* _What you are asked to do_: Your answer is the lines below, exactly, from the one that contains "Definition IsZero (t" through the one that contains "Definition nanoOf (t", both included.

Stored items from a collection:

+++

(* ===== verification/GoTime.v ===== *)
(** * Go machine integers and times

    [int64] arithmetic wraps around, as Go's does; [time.Duration] is an [int64]
    number of nanoseconds.  An instant is the exact number of nanoseconds since
    the Unix epoch (Go keeps seconds and nanoseconds apart, so instants do not
    wrap at the width of a duration); [Time.Sub] saturates at the duration
    bounds.  A [metav1.Time] pointer is an [option Time].  Formatting is in UTC. *)

From stdpp Require Import base list strings pretty.
From Stdlib Require Import ZArith Lia Ascii.
From S2P Require Import Prelude GoStrings.

Open Scope Z_scope.

(** ** 64-bit integers *)

Definition minInt64 : Z := - 2 ^ 63.
Definition maxInt64 : Z := 2 ^ 63 - 1.
Definition wrap64 (z : Z) : Z := (z + 2 ^ 63) mod 2 ^ 64 - 2 ^ 63.
Definition inInt64 (z : Z) : Prop := minInt64 ≤ z ≤ maxInt64.

Lemma wrap64_range z : inInt64 (wrap64 z).
Proof.
  unfold inInt64, wrap64, minInt64, maxInt64.
  pose proof (Z.mod_pos_bound (z + 2 ^ 63) (2 ^ 64)). lia.
Qed.

Lemma wrap64_id z : inInt64 z → wrap64 z = z.
Proof.
  unfold inInt64, wrap64, minInt64, maxInt64. intros Hz.
  rewrite Z.mod_small by lia. lia.
Qed.

(** ** Durations and instants *)

Abbreviation Time := Z (only parsing).
Abbreviation Duration := Z (only parsing).

Definition Second : Duration := 1000000000.
Definition Day : Duration := 86400 * Second.

(** Go: [time.Duration(n) * time.Second], wrapping. *)
Definition seconds (n : Z) : Duration := wrap64 (n * Second).

Lemma seconds_exact n : inInt64 (n * Second) → seconds n = n * Second.
Proof. apply wrap64_id. Qed.

(** January 1, year 1, 00:00:00 UTC: the zero [time.Time]. *)
Definition zeroTime : Time := - 62135596800 * Second.
Definition IsZero (t : Time) : bool := t =? zeroTime.

Definition Add (t : Time) (d : Duration) : Time := t + d.
Definition Sub (t u : Time) : Duration := Z.max minInt64 (Z.min maxInt64 (t - u)).
Definition After (t u : Time) : bool := u <? t.
Definition Before (t u : Time) : bool := t <? u.

(** Go: [Time.Truncate], relative to the zero time. *)
Definition Truncate (t : Time) (d : Duration) : Time :=
  if d <=? 0 then t else t - (t - zeroTime) mod d.

Lemma Truncate_le t d : Truncate t d ≤ t.
Proof.
  unfold Truncate. destruct (Z.leb_spec d 0); [lia|].
  pose proof (Z.mod_pos_bound (t - zeroTime) d). lia.
Qed.

Lemma Truncate_lt t d : 0 < d → t < Truncate t d + d.
Proof.
  unfold Truncate. intros. destruct (Z.leb_spec d 0); [lia|].
  pose proof (Z.mod_pos_bound (t - zeroTime) d). lia.
Qed.

(** ** Calendar

    The proleptic Gregorian date of a day number (days since 1970-01-01), by
    the era decomposition of 400 Gregorian years (146097 days). *)
Definition civil (days : Z) : Z * Z * Z :=
  let z := days + 719468 in
  let era := z / 146097 in
  let doe := z mod 146097 in
  let yoe := (doe - doe / 1460 + doe / 36524 - doe / 146096) / 365 in
  let doy := doe - (365 * yoe + yoe / 4 - yoe / 100) in
  let mp := (5 * doy + 2) / 153 in
  let d := doy - (153 * mp + 2) / 5 + 1 in
  let m := if mp <? 10 then mp + 3 else mp - 9 in
  let y := yoe + era * 400 + (if m <=? 2 then 1 else 0) in
  (y, m, d).

(** Zero-padded decimal of width [n]. *)
Definition pad (n : nat) (z : Z) : string :=
  let s := fmtZ z in unbytes (replicate (n - String.length s) "0"%char) +:+ s.

Definition secOf (t : Time) : Z := t / Second.
Definition nanoOf (t : Time) : Z := t mod Second.

(** Go: [t.UTC().Format("2006-01-02T15:04:05")] and the compact form
    ["20060102-150405"]. *)
Definition formatWith (ds sep ts : string) (t : Time) : string :=
  let s := secOf t in
  let '(y, m, d) := civil (s / 86400) in
  let r := s mod 86400 in
  pad 4 y +:+ ds +:+ pad 2 m +:+ ds +:+ pad 2 d +:+ sep +:+
  pad 2 (r / 3600) +:+ ts +:+ pad 2 (r / 60 mod 60) +:+ ts +:+ pad 2 (r mod 60).

(** Go: [t.UTC().Format(time.RFC3339)]. *)
Definition FormatRFC3339 (t : Time) : string := formatWith "-" "T" ":" t +:+ "Z".
Definition FormatCompact (t : Time) : string := formatWith "" "-" "" t.

(** The fraction of [time.RFC3339Nano]: nine digits, trailing zeros removed,
    nothing for a whole second. *)
Fixpoint dropZeros (l : list ascii) : list ascii :=
  match l with
  | [] => []
  | a :: t => if (code a =? 48)%N then dropZeros t else l
  end.
Definition nanoFraction (n : Z) : string :=
  match rev (dropZeros (rev (bytes (pad 9 n)))) with
  | [] => ""
  | l => "." +:+ unbytes l
  end.
Definition FormatRFC3339Nano (t : Time) : string :=
  formatWith "-" "T" ":" t +:+ nanoFraction (nanoOf t) +:+ "Z".

(** Optional instants ([*metav1.Time]): nil and the zero time both read as
    absent in the guards [x != nil && !x.IsZero()]. *)
Definition setTime (o : option Time) : option Time :=
  match o with
  | Some t => if IsZero t then None else Some t
  | None => None
  end.

(** ** Parsing

    Go: [time.Parse] for the layouts [20060102T150405Z] and [time.RFC3339Nano]
    (whose language contains that of [time.RFC3339]).  As in the library, the
    hour may have one digit, a fraction of a second may follow the seconds in
    any layout, with a period or a comma, and an offset may be written up to
    24 hours and 60 minutes. *)
Definition daysFromCivil (y m d : Z) : Z :=
  let y := if m <=? 2 then y - 1 else y in
  let era := y / 400 in
  let yoe := y mod 400 in
  let doy := (153 * (if 2 <? m then m - 3 else m + 9) + 2) / 5 + d - 1 in
  let doe := yoe * 365 + yoe / 4 - yoe / 100 + doy in
  era * 146097 + doe - 719468.

Definition leapYear (y : Z) : bool :=
  (y mod 4 =? 0) && (negb (y mod 100 =? 0) || (y mod 400 =? 0)).
Definition daysIn (m y : Z) : Z :=
  if m =? 2 then if leapYear y then 29 else 28
  else if (m =? 4) || (m =? 6) || (m =? 9) || (m =? 11) then 30 else 31.

Definition digit (c : ascii) : option Z :=
  if ((48 <=? code c) && (code c <=? 57))%N then Some (Z.of_N (code c) - 48) else None.

(** Exactly [n] digits. *)
Fixpoint getDigits (n : nat) (acc : Z) (l : list ascii) : option (Z * list ascii) :=
  match n, l with
  | O, _ => Some (acc, l)
  | S n, c :: l => match digit c with
                   | Some d => getDigits n (acc * 10 + d) l
                   | None => None
                   end
  | S _, [] => None
  end.

(** Two digits, or one that no digit follows. *)
Definition getHour (l : list ascii) : option (Z * list ascii) :=
  match getDigits 2 0 l with
  | Some r => Some r
  | None => getDigits 1 0 l
  end.

Definition expect (c : ascii) (l : list ascii) : option (list ascii) :=
  match l with
  | a :: l => if decide (a = c) then Some l else None
  | [] => None
  end.

(** All leading digits, as nanoseconds of the first nine. *)
Fixpoint fractionDigits (scale acc : Z) (l : list ascii) : Z * list ascii :=
  match l with
  | c :: l' => match digit c with
               | Some d => fractionDigits (scale / 10) (acc + d * scale) l'
               | None => (acc, l)
               end
  | [] => (acc, [])
  end.
Definition getFraction (l : list ascii) : Z * list ascii :=
  match l with
  | c :: d :: l' =>
      if ((code c =? 46) || (code c =? 44))%N && bool_decide (is_Some (digit d))
      then fractionDigits (Second / 10) 0 (d :: l') else (0, l)
  | _ => (0, l)
  end.

(** [Z] or an offset, in seconds east of UTC. *)
Definition getZone (l : list ascii) : option (Z * list ascii) :=
  match l with
  | c :: l =>
      if decide (c = "Z"%char) then Some (0, l)
      else if ((code c =? 43) || (code c =? 45))%N then
        '(h, l) ← getDigits 2 0 l; l ← expect ":"%char l; '(m, l) ← getDigits 2 0 l;
        if (24 <? h) || (60 <? m) then None
        else Some ((if (code c =? 45)%N then -1 else 1) * (h * 3600 + m * 60), l)
      else None
  | [] => None
  end.

Definition checkedTime (y m d hh mm ss nanos offset : Z) (rest : list ascii) : option Time :=
  if (m <? 1) || (12 <? m) || (d <? 1) || (daysIn m y <? d) || (24 <=? hh) || (60 <=? mm)
     || (60 <=? ss) || bool_decide (rest ≠ []) then None
  else Some ((daysFromCivil y m d * 86400 + hh * 3600 + mm * 60 + ss - offset) * Second + nanos).

Definition ParseRFC3339Nano (s : string) : option Time :=
  let l := bytes s in
  '(y, l) ← getDigits 4 0 l; l ← expect "-"%char l; '(m, l) ← getDigits 2 0 l;
  l ← expect "-"%char l; '(d, l) ← getDigits 2 0 l; l ← expect "T"%char l;
  '(hh, l) ← getHour l; l ← expect ":"%char l; '(mm, l) ← getDigits 2 0 l;
  l ← expect ":"%char l; '(ss, l) ← getDigits 2 0 l;
  let '(nanos, l) := getFraction l in
  '(offset, l) ← getZone l;
  checkedTime y m d hh mm ss nanos offset l.

Definition ParseCompact (s : string) : option Time :=
  let l := bytes s in
  '(y, l) ← getDigits 4 0 l; '(m, l) ← getDigits 2 0 l; '(d, l) ← getDigits 2 0 l;
  l ← expect "T"%char l; '(hh, l) ← getHour l; '(mm, l) ← getDigits 2 0 l;
  '(ss, l) ← getDigits 2 0 l;
  let '(nanos, l) := getFraction l in
  l ← expect "Z"%char l;
  checkedTime y m d hh mm ss nanos 0 l.

Example parse_compact : FormatRFC3339 <$> ParseCompact "20260102T030405Z" = Some "2026-01-02T03:04:05Z".
Proof. reflexivity. Qed.
Example parse_offset :
  FormatRFC3339Nano <$> ParseRFC3339Nano "2026-01-02T03:04:05.250+02:00"
  = Some "2026-01-02T01:04:05.25Z".
Proof. reflexivity. Qed.
Example parse_invalid : ParseRFC3339Nano "2026-02-29T00:00:00Z" = None.
Proof. reflexivity. Qed.
(* ===== verification/Sha256.v ===== *)
(** * SHA-256

    Go's [crypto/sha256.Sum256] and [encoding/hex.EncodeToString], executable,
    so that the child names and instance identities the controllers derive from
    hashes can be evaluated on concrete inputs.  Words are 32-bit values in [N]. *)

From stdpp Require Import base list strings.
From Stdlib Require Import NArith Lia Ascii.
From S2P Require Import Prelude GoStrings.

Open Scope N_scope.

Definition mask32 : N := 4294967295.
Definition add32 (a b : N) : N := N.land (a + b) mask32.
Definition rotr (n x : N) : N :=
  N.lor (N.shiftr x n) (N.land (N.shiftl x (32 - n)) mask32).
Definition shr (n x : N) : N := N.shiftr x n.
Definition not32 (x : N) : N := N.lxor x mask32.

Definition ch (x y z : N) : N := N.lxor (N.land x y) (N.land (not32 x) z).
Definition maj (x y z : N) : N :=
  N.lxor (N.lxor (N.land x y) (N.land x z)) (N.land y z).
Definition bsig0 (x : N) : N := N.lxor (N.lxor (rotr 2 x) (rotr 13 x)) (rotr 22 x).
Definition bsig1 (x : N) : N := N.lxor (N.lxor (rotr 6 x) (rotr 11 x)) (rotr 25 x).
Definition ssig0 (x : N) : N := N.lxor (N.lxor (rotr 7 x) (rotr 18 x)) (shr 3 x).
Definition ssig1 (x : N) : N := N.lxor (N.lxor (rotr 17 x) (rotr 19 x)) (shr 10 x).

Definition K256 : list N :=
  [1116352408; 1899447441; 3049323471; 3921009573; 961987163; 1508970993;
   2453635748; 2870763221; 3624381080; 310598401; 607225278; 1426881987;
   1925078388; 2162078206; 2614888103; 3248222580; 3835390401; 4022224774;
   264347078; 604807628; 770255983; 1249150122; 1555081692; 1996064986;
   2554220882; 2821834349; 2952996808; 3210313671; 3336571891; 3584528711;
   113926993; 338241895; 666307205; 773529912; 1294757372; 1396182291;
   1695183700; 1986661051; 2177026350; 2456956037; 2730485921; 2820302411;
   3259730800; 3345764771; 3516065817; 3600352804; 4094571909; 275423344;
   430227734; 506948616; 659060556; 883997877; 958139571; 1322822218;
   1537002063; 1747873779; 1955562222; 2024104815; 2227730452; 2361852424;
   2428436474; 2756734187; 3204031479; 3329325298].

Definition H256 : list N :=
  [1779033703; 3144134277; 1013904242; 2773480762; 1359893119; 2600822924;
   528734635; 1541459225].

(** Big-endian words of [n] bytes each. *)
Fixpoint be (l : list N) (acc : N) : N :=
  match l with [] => acc | b :: l => be l (acc * 256 + b) end.
Fixpoint unbe (n : nat) (x : N) : list N :=
  match n with
  | O => []
  | S n => N.shiftr x (8 * N.of_nat n) mod 256 :: unbe n x
  end.

(** The message schedule, newest word first: [w.(t)] from [w.(t-2)], [w.(t-7)],
    [w.(t-15)], [w.(t-16)]. *)
Fixpoint expand (n : nat) (w : list N) : list N :=
  match n with
  | O => w
  | S n =>
      let g i := nth i w 0 in
      expand n (add32 (add32 (ssig1 (g 1%nat)) (g 6%nat))
                      (add32 (ssig0 (g 14%nat)) (g 15%nat)) :: w)
  end.

Definition round (s : list N) (kw : N * N) : list N :=
  match s with
  | [a; b; c; d; e; f; g; h] =>
      let t1 := add32 (add32 (add32 h (bsig1 e)) (ch e f g)) (add32 (fst kw) (snd kw)) in
      let t2 := add32 (bsig0 a) (maj a b c) in
      [add32 t1 t2; a; b; c; add32 d t1; e; f; g]
  | _ => s
  end.

Definition compress (h : list N) (block : list N) : list N :=
  let words := map (λ i, be (take 4 (drop (4 * i) block)) 0) (seq 0 16) in
  let w := rev (expand 48 (rev words)) in
  zip_with add32 h (fold_left round (combine K256 w) h).

Fixpoint blocks (n : nat) (l h : list N) : list N :=
  match n with
  | O => h
  | S n => blocks n (drop 64 l) (compress h (take 64 l))
  end.

(** The message, a one bit, zeros, and the bit length as 8 bytes. *)
Definition padMessage (l : list N) : list N :=
  let len := length l in
  let zeros := ((119 - len mod 64) mod 64)%nat in
  l ++ [128] ++ replicate zeros 0 ++ unbe 8 (8 * N.of_nat len).

Definition Sum256 (l : list N) : list N :=
  let p := padMessage l in
  concat (map (unbe 4) (blocks (length p / 64) p H256)).

(** Go: [hex.EncodeToString(sum[:])] of the digest of a string. *)
Definition sha256Hex (s : string) : string :=
  unbytes (concat (map hexByte (Sum256 (map code (bytes s))))).

Example sha256_empty :
  sha256Hex "" = "e3b0c44298fc1c149afbf4c8996fb92427ae41e4649b934ca495991b7852b855".
Proof. vm_compute. reflexivity. Qed.
Example sha256_abc :
  sha256Hex "abc" = "ba7816bf8f01cfea414140de5dae2223b00361a396177a9cb410ff61f20015ad".
Proof. vm_compute. reflexivity. Qed.
Example sha256_two_blocks :
  sha256Hex "abcdbcdecdefdefgefghfghighijhijkijkljklmklmnlmnomnopnopq"
  = "248d6a61d20638b8e5c026930c3e6039a33ce45964ff2167f6ecedd419db06c1".
Proof. vm_compute. reflexivity. Qed.
(* ===== verification/Names.v ===== *)
(** * Names, labels and digests of child objects

    [sanitizeDNSLabel], [sanitizeLabelValue], [agentRunChildName], [shortHash]
    and [digestJSON] of [src/internal/controller/agent_run_controller.go] and
    [agent_run_composition.go], with [firstNonEmpty] of [support.go].  The
    theorems show that every generated child name is a DNS-1123 label of at most
    63 bytes, and where the label sanitizer falls short of Kubernetes' rule. *)

From stdpp Require Import base list strings.
From Stdlib Require Import ZArith Lia Ascii.
From S2P Require Import Prelude GoStrings Sha256.

Local Open Scope nat_scope.

(** ** Definitions *)

Definition firstNonEmpty (values : list string) : string :=
  match list_find (λ v, blank v = false) values with
  | Some (_, v) => v
  | None => ""
  end.

Definition isLowerAlnum (c : ascii) : bool :=
  (((97 <=? code c) && (code c <=? 122)) || ((48 <=? code c) && (code c <=? 57)))%N.

Definition dash : ascii := "-"%char.

(** The loop of [sanitizeDNSLabel]: [lastDash] is the loop variable. *)
Fixpoint sanitizeLoop (lastDash : bool) (l : list ascii) : list ascii :=
  match l with
  | [] => []
  | c :: t =>
      if isLowerAlnum c then c :: sanitizeLoop false t
      else if lastDash then sanitizeLoop true t
      else dash :: sanitizeLoop true t
  end.

Definition sanitizeDNSLabel (value : string) : string :=
  let value := TrimSpace (ToLower value) in
  if bool_decide (value = "") then ""
  else TrimDash (unbytes (sanitizeLoop false (bytes value))).

Definition sanitizeLabelValue (value : string) : string :=
  let value := sanitizeDNSLabel value in
  if 63 <? String.length value then takeStr 63 value else value.

Definition shortHash (value : string) : string := takeStr 12 (sha256Hex value).

(** [digestJSON] of a value whose JSON encoding is [contents] ([None] when
    [json.Marshal] fails). *)
Definition digestJSON (contents : option string) : string :=
  match contents with
  | None => ""
  | Some c => "sha256:" +:+ sha256Hex c
  end.
(** A condition of [metav1]; its [ObservedGeneration] and transition time are
    carried along. *)
Record Condition := mkCondition {
  cond_Type : string;
  cond_Status : string;
  cond_ObservedGeneration : Z;
  cond_LastTransitionTime : Time;
  cond_Reason : string;
  cond_Message : string }.

Definition ConditionTrue := "True".
Definition ConditionFalse := "False".

Record OwnerReference := mkOwnerReference {
  own_APIVersion : string;
  own_Kind : string;
  own_Name : string;
  own_UID : string;
  own_Controller : option bool }.

Record ObjectMeta := mkObjectMeta {
  meta_Name : string;
  meta_Namespace : string;
  meta_UID : string;
  meta_ResourceVersion : string;
  meta_Generation : Z;
  meta_CreationTimestamp : Time;
  meta_DeletionTimestamp : option Time;
  meta_Labels : gmap string string;
  meta_Annotations : gmap string string;
  meta_OwnerReferences : list OwnerReference;
  meta_Finalizers : list string }.
#[export] Instance eta_ObjectMeta : Eta ObjectMeta := λ r, mkObjectMeta
  (meta_Name r) (meta_Namespace r) (meta_UID r) (meta_ResourceVersion r)
  (meta_Generation r) (meta_CreationTimestamp r) (meta_DeletionTimestamp r)
  (meta_Labels r) (meta_Annotations r) (meta_OwnerReferences r) (meta_Finalizers r).
Definition zero_ObjectMeta : ObjectMeta :=
  mkObjectMeta "" "" "" "" 0 zeroTime None ∅ ∅ [] [].

(** Go: [m[k]] on a string map: the empty string when absent. *)
Definition mapGet (m : gmap string string) (k : string) : string := default "" (m !! k).

Record FileKeySelector := mkFileKeySelector {
  fks_Rest : Raw;
  fks_Optional : option bool }.
Record ObjectFieldSelector := mkObjectFieldSelector {
  ofs_APIVersion : string;
  ofs_FieldPath : string }.
Record EnvVarSource := mkEnvVarSource {
  evs_Rest : Raw;
  evs_FieldRef : option ObjectFieldSelector;
  evs_FileKeyRef : option FileKeySelector }.
Record EnvVar := mkEnvVar {
  env_Name : string;
  env_Value : string;
  env_ValueFrom : option EnvVarSource }.
Record LocalObjectReference := mkLocalObjectReference { lor_Name : string }.
Record ResourceRequirements := mkResourceRequirements {
  res_Limits : gmap string string;
  res_Requests : gmap string string;
  res_Claims : list Raw }.
Definition zero_ResourceRequirements := mkResourceRequirements ∅ ∅ [].
(* ===== verification/RunControl.v ===== *)
(** * Launch controls

    [src/internal/controller/agent_run_control_controller.go] and
    [agent_run_application_membership.go]: which application a run or a schedule
    belongs to, whether an [AgentRunControl] pauses that application, and the
    reconciler that reports a control's state.  The theorems tie the launch gate
    other controllers consult ([activeAgentRunPauseForApplication]) to the phase
    this reconciler publishes. *)

From stdpp Require Import base list gmap strings.
From Stdlib Require Import ZArith Lia.
From S2P Require Import Prelude GoStrings GoTime Names ApiRun ApiWork Kube MemKube Fixtures.

Open Scope Z_scope.

(** ** Definitions *)

Definition agentRunControlReady : string := "Ready".
Definition agentRunControlPollInterval : Duration := 30 * Second.

(** Go: [agentRunPhaseTerminal] of [agent_run_controller.go]. *)
Definition agentRunPhaseTerminal (phase : string) : bool :=
  bool_decide (phase = AgentRunPhaseSucceeded) || bool_decide (phase = AgentRunPhaseFailed)
  || bool_decide (phase = AgentRunPhaseNeedsHuman).

(** The phases in which a run ends. *)
Definition ended (phase : string) : Prop := phase ∈ ["Succeeded"; "Failed"; "NeedsHuman"].

Lemma phase_ended phase : agentRunPhaseTerminal phase = true ↔ ended phase.
Proof. unfold agentRunPhaseTerminal, ended. rewrite !orb_true_iff, !bool_decide_eq_true. set_solver. Qed.

Definition agentRunControlExpired (control : AgentRunControl) (now : Time) : bool :=
  match rc_ExpiresAt (ctl_Spec control) with
  | Some t => negb (Before now t)
  | None => false
  end.

Record activeAgentRunPause := mkPause {
  pause_ControlName : string;
  pause_Reason : string;
  pause_ExpiresAt : option Time }.

(** The guard of the selection loop, negated: the control holds launches of the
    (trimmed) application. *)
Definition controlPauses (applicationName : string) (now : Time) (c : AgentRunControl) : bool :=
  bool_decide (TrimSpace (app_Name (rc_ApplicationRef (ctl_Spec c))) = applicationName)
  && bool_decide (rc_LaunchPolicy (ctl_Spec c) = AgentRunControlLaunchPolicyPaused)
  && negb (blank (rc_Reason (ctl_Spec c)))
  && negb (agentRunControlExpired c now).

Definition selectControl (applicationName : string) (now : Time)
    (selected : option AgentRunControl) (c : AgentRunControl) : option AgentRunControl :=
  if controlPauses applicationName now c then
    match selected with
    | None => Some c
    | Some s => if strLt (ctl_Name c) (ctl_Name s) then Some c else selected
    end
  else selected.

Definition pauseOf (c : AgentRunControl) : activeAgentRunPause :=
  mkPause (ctl_Name c) (TrimSpace (rc_Reason (ctl_Spec c))) (rc_ExpiresAt (ctl_Spec c)).

Definition agentRunPauseRequeueAfter (pause : option activeAgentRunPause) (now : Time) : Duration :=
  match pause with
  | Some p =>
      match pause_ExpiresAt p with
      | Some t =>
          let untilExpiry := Sub t now in
          if (0 <? untilExpiry) && (untilExpiry <? agentRunControlPollInterval)
          then untilExpiry else agentRunControlPollInterval
      | None => agentRunControlPollInterval
      end
  | None => agentRunControlPollInterval
  end.

Definition trimmedRef (r : option ApplicationReferenceSpec) : string :=
  match r with Some a => TrimSpace (app_Name a) | None => "" end.

Section operations.
Context {W : Type} `{Client W} `{Conditions}.
Local Open Scope go_scope.

Definition activeAgentRunPauseForApplication (applicationName : string) (now : Time) :
    M W GoErr (option activeAgentRunPause) :=
  let applicationName := TrimSpace applicationName in
  if bool_decide (applicationName = "") then mret None else
  λ w, match listControls w with
       | inl e => (w, inl (ErrWrap "list AgentRunControls" e))
       | inr controls =>
           (w, inr (pauseOf <$> fold_left (selectControl applicationName now) controls None))
       end.

(** Go: [resolveAgentRunSpecApplicationNameWithProfilePolicy]. *)
Definition resolveAgentRunSpecApplicationNameWithProfilePolicy
    (namespace : string) (spec : AgentRunSpec) (requireProfile : bool) : W → GoErr + string := λ w,
  let direct := trimmedRef (scope_ApplicationRef (rs_Scope spec)) in
  match rs_ProfileRef spec with
  | None => inr direct
  | Some ref =>
      let name := TrimSpace (ref_Name ref) in
      if bool_decide (name = "") then inr direct else
      let profileNamespace := firstNonEmpty [TrimSpace (ref_Namespace ref); namespace] in
      if bool_decide (profileNamespace ≠ namespace) then
        if requireProfile then
          inl (ErrText ("profileRef must reference an AgentRunProfile in namespace "
                        +:+ quote namespace))
        else inr direct
      else
        match getProfile profileNamespace name w with
        | inl e =>
            if IsNotFound e && negb requireProfile then inr direct
            else inl (ErrWrap ("get AgentRunProfile " +:+ profileNamespace +:+ "/" +:+ name) e)
        | inr profile =>
            let profileApplication :=
              trimmedRef (scope_ApplicationRef (ps_Scope (prof_Spec profile))) in
            if bool_decide (direct ≠ "") && bool_decide (profileApplication ≠ "")
               && bool_decide (direct ≠ profileApplication)
            then inl (ErrScopeConflict direct profileApplication)
            else inr (firstNonEmpty [direct; profileApplication])
        end
  end.

Definition resolveAgentRunSpecApplicationName namespace spec :=
  resolveAgentRunSpecApplicationNameWithProfilePolicy namespace spec false.
Definition resolveAgentRunSpecApplicationNameStrict namespace spec :=
  resolveAgentRunSpecApplicationNameWithProfilePolicy namespace spec true.
Definition resolveAgentRunApplicationName (obj : AgentRun) : W → GoErr + string :=
  resolveAgentRunSpecApplicationName (run_Namespace obj) (run_Spec obj).

(** The loop over the run templates; [i] is the template's index. *)
Fixpoint resolveTemplates (namespace explicit : string) (i : nat)
    (templates : list AgentRunSpec) (resolved : string) : W → GoErr + string := λ w,
  match templates with
  | [] => inr resolved
  | t :: ts =>
      match resolveAgentRunSpecApplicationNameStrict namespace t w with
      | inl e => inl (ErrWrap ("resolve run template " +:+ fmtNat i +:+ " application") e)
      | inr name =>
          if bool_decide (name = "") then resolveTemplates namespace explicit (S i) ts resolved w
          else if bool_decide (explicit ≠ "") && bool_decide (name ≠ explicit) then
            inl (ErrText ("spec.applicationRef " +:+ quote explicit
                 +:+ " conflicts with run template applicationRef " +:+ quote name))
          else if bool_decide (resolved ≠ "") && bool_decide (name ≠ resolved) then
            inl (ErrText ("run templates resolve to multiple Applications " +:+ quote resolved
                 +:+ " and " +:+ quote name))
          else resolveTemplates namespace explicit (S i) ts name w
      end
  end.

Definition scheduleTemplates (schedule : AgentSchedule) : list AgentRunSpec :=
  match sp_RunTemplates (sched_Spec schedule) with
  | [] => [sp_RunTemplate (sched_Spec schedule)]
  | ts => map tpl_Template ts
  end.

Definition resolveAgentScheduleApplicationName (schedule : AgentSchedule) : W → GoErr + string := λ w,
  let explicit := trimmedRef (sp_ApplicationRef (sched_Spec schedule)) in
  if bool_decide (sp_ApplicationRef (sched_Spec schedule) ≠ None) && bool_decide (explicit = "") then
    inl (ErrText "spec.applicationRef.name is required when applicationRef is set")
  else
    match resolveTemplates (sched_Namespace schedule) explicit 0
            (scheduleTemplates schedule) "" w with
    | inl e => inl e
    | inr resolved => if bool_decide (explicit ≠ "") then inr explicit else inr resolved
    end.

(** Go: [agentRunMayUseApplication] of [agent_run_application_membership.go]. *)
Definition agentRunMayUseApplication (run : AgentRun) (application : string) : W → GoErr + bool := λ w,
  match resolveAgentRunApplicationName run w with
  | inr name => inr (bool_decide (name = application))
  | inl err =>
      match errAsScopeConflict err with
      | Some (direct, profile) =>
          inr (bool_decide (direct = application) || bool_decide (profile = application))
      | None => inl err
      end
  end.

(** ** The reconciler *)

Definition countSchedule (applicationName : string) (w : W) (n : Z) (s : AgentSchedule) : Z :=
  match resolveAgentScheduleApplicationName s w with
  | inr name => if bool_decide (name = applicationName) then n + 1 else n
  | inl _ => n
  end.

(** Pending and active counts; an unresolvable run is not counted. *)
Definition countRun (applicationName : string) (w : W) (n : Z * Z) (run : AgentRun) : Z * Z :=
  if agentRunPhaseTerminal (run_Phase run) then n else
  match resolveAgentRunApplicationName run w with
  | inl _ => n
  | inr name =>
      if bool_decide (name ≠ applicationName) then n
      else if bool_decide (st_JobRef (run_Status run) = None)
              && bool_decide (st_JobCreateAttemptedAt (run_Status run) = None)
      then (n.1 + 1, n.2) else (n.1, n.2 + 1)
  end.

+++

* _Problem solution_:
Definition IsZero (t : Time) : bool := t =? zeroTime.

Definition Add (t : Time) (d : Duration) : Time := t + d.
Definition Sub (t u : Time) : Duration := Z.max minInt64 (Z.min maxInt64 (t - u)).
Definition After (t u : Time) : bool := u <? t.
Definition Before (t u : Time) : bool := t <? u.

(** Go: [Time.Truncate], relative to the zero time. *)
Definition Truncate (t : Time) (d : Duration) : Time :=
  if d <=? 0 then t else t - (t - zeroTime) mod d.

Lemma Truncate_le t d : Truncate t d ≤ t.
Proof.
  unfold Truncate. destruct (Z.leb_spec d 0); [lia|].
  pose proof (Z.mod_pos_bound (t - zeroTime) d). lia.
Qed.

Lemma Truncate_lt t d : 0 < d → t < Truncate t d + d.
Proof.
  unfold Truncate. intros. destruct (Z.leb_spec d 0); [lia|].
  pose proof (Z.mod_pos_bound (t - zeroTime) d). lia.
Qed.

(** ** Calendar

    The proleptic Gregorian date of a day number (days since 1970-01-01), by
    the era decomposition of 400 Gregorian years (146097 days). *)
Definition civil (days : Z) : Z * Z * Z :=
  let z := days + 719468 in
  let era := z / 146097 in
  let doe := z mod 146097 in
  let yoe := (doe - doe / 1460 + doe / 36524 - doe / 146096) / 365 in
  let doy := doe - (365 * yoe + yoe / 4 - yoe / 100) in
  let mp := (5 * doy + 2) / 153 in
  let d := doy - (153 * mp + 2) / 5 + 1 in
  let m := if mp <? 10 then mp + 3 else mp - 9 in
  let y := yoe + era * 400 + (if m <=? 2 then 1 else 0) in
  (y, m, d).

(** Zero-padded decimal of width [n]. *)
Definition pad (n : nat) (z : Z) : string :=
  let s := fmtZ z in unbytes (replicate (n - String.length s) "0"%char) +:+ s.

Definition secOf (t : Time) : Z := t / Second.
Definition nanoOf (t : Time) : Z := t mod Second.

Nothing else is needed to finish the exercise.